▶ **EXERCISE DESCRIPTION**
Copy, from the listing, every line in which the string "else" is present.

Top of SOURCE RECORDS

(* ===== verification/K5json.v ===== *)
(** * JSON

    The decoder and encoder of [krb5-types/src/k5json.rs].  The decoder keeps its
    place in the text and a count of the levels left; both stay as they are when
    it fails, which is seen when an array inside another fails.  It runs with
    fuel that is proved to be enough for every text. *)

From S2P Require Import Prelude StateErr Decimal.

Module K5json.
Import Decimal.

Definition text (s : string) : bytes := String.list_byte_of_string s.

Definition MAX_DEPTH : nat := 64.

Unset Elimination Schemes.

Inductive Value :=
  | Null
  | Bool (b : bool)
  | Number (n : Z)
  | String_ (s : bytes)
  | Array (l : list Value)
  | Object (l : list (bytes * Value)).

Set Elimination Schemes.

(** ** Values *)

Definition member (key : bytes) (v : Value) : option Value :=
  match v with
  | Object ms => snd <$> List.find (fun '(k, _) => bool_decide (k = key)) ms
  | _ => None
  end.

(** The place of the first member under a name. *)
Fixpoint position (key : bytes) (ms : list (bytes * Value)) : option nat :=
  match ms with
  | [] => None
  | (k, _) :: ms => if bool_decide (k = key) then Some O else S <$> position key ms
  end.
(** The stamps do not go back, from [s] up to [T]. *)
Fixpoint stamped (s T : Z) (reqs : list (Z * result KdcError unit)) : Prop :=
  match reqs with
  | [] => True
  | (t, _) :: reqs => s <= t <= T /\ stamped t T reqs
  end.

Lemma run_cons l t v reqs :
  run p l ((t, v) :: reqs)
  = (fst (run p (fst (request p l t v)) reqs),
     ((if snd (request p l t v) && is_guess v then 1 else 0)
      + snd (run p (fst (request p l t v)) reqs))%nat).
Proof using Type.
  cbn [run]. destruct (request p l t v) as [l' e]. cbn [fst snd]. by destruct (run p l' reqs).
Qed.

(** Each guess is in time after the one before it, the first after [last]. *)
Fixpoint prompt (last : option Z) (reqs : list (Z * result KdcError unit)) : Prop :=
  match reqs with
  | [] => True
  | (t, v) :: reqs => (is_guess v = true -> in_time last t) /\ prompt (if is_guess v then Some t else last) reqs
  end.

(** A lock without a duration stays. *)
Lemma run_locked l reqs : d = 0 -> counted l = m -> run p l reqs = (l, O).
Proof using Hon.
  intros Hd Hc. assert (0 < m) by apply Hon. induction reqs as [|[t v] reqs IH]; [done|].
  rewrite run_cons, request_locked; [cbn [fst snd andb]; by rewrite IH|].
  rewrite locked_spec, Hd. unfold counted in Hc. destruct (unlocked_at <? l_failed l); [|lia].
  by rewrite Hc, (proj2 (Z.leb_le m m)) by lia.
Qed.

Bottom of SOURCE RECORDS

▶ **SOLVED PROBLEM**
  | (k, _) :: ms => if bool_decide (k = key) then Some O else S <$> position key ms
     ((if snd (request p l t v) && is_guess v then 1 else 0)
  | (t, v) :: reqs => (is_guess v = true -> in_time last t) /\ prompt (if is_guess v then Some t else last) reqs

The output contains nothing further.